Insurer Keeps on Smiling: Court Rules No Need to Defend Lying Dentist
Dr. Anne Fabricius purchased the dentistry practice of retiring dentist Dr. Lawrence Smith. Fabricius soon discovered that Smith had used procedure codes to make his dental practice appear more high-end, which misrepresented the value of the practice.
Fabricius wanted to rescind the agreement. Her lawsuit stated she overpaid for Smith’s practice due to inflated revenues stemming from unnecessary dental procedures conducted on patients.
Smith held a professional liability insurance policy through The Medical Protective Company (MedPro) while at his practice. Fabricius contacted MedPro to inform the insurer of the suit she filed against Smith in late 2014. In August 2015, nine months later, Smith’s insurance broker reported the lawsuit to MedPro.
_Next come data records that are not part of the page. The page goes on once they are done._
Lemma inv_step s s' : inv s -> step s s' -> inv s'.
Proof.
  intros Hinv Hst.
  destruct Hst as [s t Ht|s p|s p now id job rest jobs' ok Hp Hc|s work id j j' r Hj Hrun|s d user j Hb Hc
    |s id j d j' Hj Hb Hu Hen|s id].
  - by apply inv_clock.
  - by apply inv_read.
  - by eapply inv_claim.
  - destruct (inv_rows s Hinv id j Hj) as [_ Hok]. destruct (run_row_ok work id j (clock s) Hok) as (j1 & r1 & E & Hok' & Hd).
    rewrite Hrun in E. injection E as <- <-. apply (inv_update s id j j'); [done..|]. intros He.
    destruct (bool_decide _); [congruence|by left].
  - apply create_row_ok in Hc as [? ?]; [|done]. by apply inv_create.
  - destruct (inv_rows s Hinv id j Hj) as [_ Hok]. destruct (update_row_ok d j (clock s) j' Hb Hok Hu) as (Hok' & Hn & He).
    apply (inv_update s id j j'); [done..|]. intros Hej. destruct (schedule_changed d) eqn:Ec; [by left|right].
    split; [|done]. destruct (enabled j); [done|]. specialize (Hen eq_refl Hej). done.
  - by apply inv_delete.
Qed.

Lemma inv_reachable s : reachable s -> inv s.
Proof.
  induction 1 as [now|s s' _ IH Hst]; [|by eapply inv_step].
  constructor; simpl; [done|done| |done]. intros e He. by apply elem_of_nil in He.
Qed.
End Service.
End Jobs.

(** ** Properties *)

(** The next run of a job is the first moment after now that its recurrence describes: the minute of every hour, the
    time of every day, or the time of one day of the week; and fields in range always have one. *)
Theorem next_run_earliest r h m dow now :
  Recurrence.well_timed r h m = true ->
  exists t, Recurrence.compute_next_run_at r h m dow now = Ok t /\ Recurrence.fires r h m dow t /\ now < t /\
    forall t', now < t' -> Recurrence.fires r h m dow t' -> t <= t'.
Proof.
  intros Hw. destruct (Recurrence.compute_next_ok r h m dow now Hw) as [t E]. exists t. split; [done|].
  by apply Recurrence.compute_next_least.
Qed.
MedPro denied coverage due to late notice, disclaiming any duty to defend or indemnify Smith. Smith’s former patients also began an investigation of his practice. MedPro was informed of the investigation and potential suit, but still denied coverage.
The court was tasked with examining both suits. Smith argued that the two were related, and under the policy, that would mean the insurer had a duty to defend. He claimed MedPro’s Dental Malpractice 101 document outlined that it would cover certain acts of malpractice because the necessity of a procedure “is a matter of professional judgment of a dentist.”
Because Fabricius’s suit mentioned the alleged malpractice, Smith further argued, MedPro was on the hook for both legal actions. Upon review, the court decided Fabricius’ case was not solely about malpractice.
“Fabricius’ claims are not dependent on showing that damages resulted from unnecessary dental procedures. The alleged injury and damages arise from Fabricius’ overpayment for the practice. Accordingly, this Court finds that MedPro has no duty to defend Smith against the Fabricius lawsuit,” the court opinion read.
Scorecard: MedPro will not need to cover defense or indemnify Lawrence Smith for fraudulently selling his dentistry business. Malpractice coverage has yet to be determined.
Takeaway: Insureds are wise to file any claims with their insurer as they happen and not months after the fact. Further, if multiple allegations come to light, an insured’s best practice would be to notify the insurer immediately.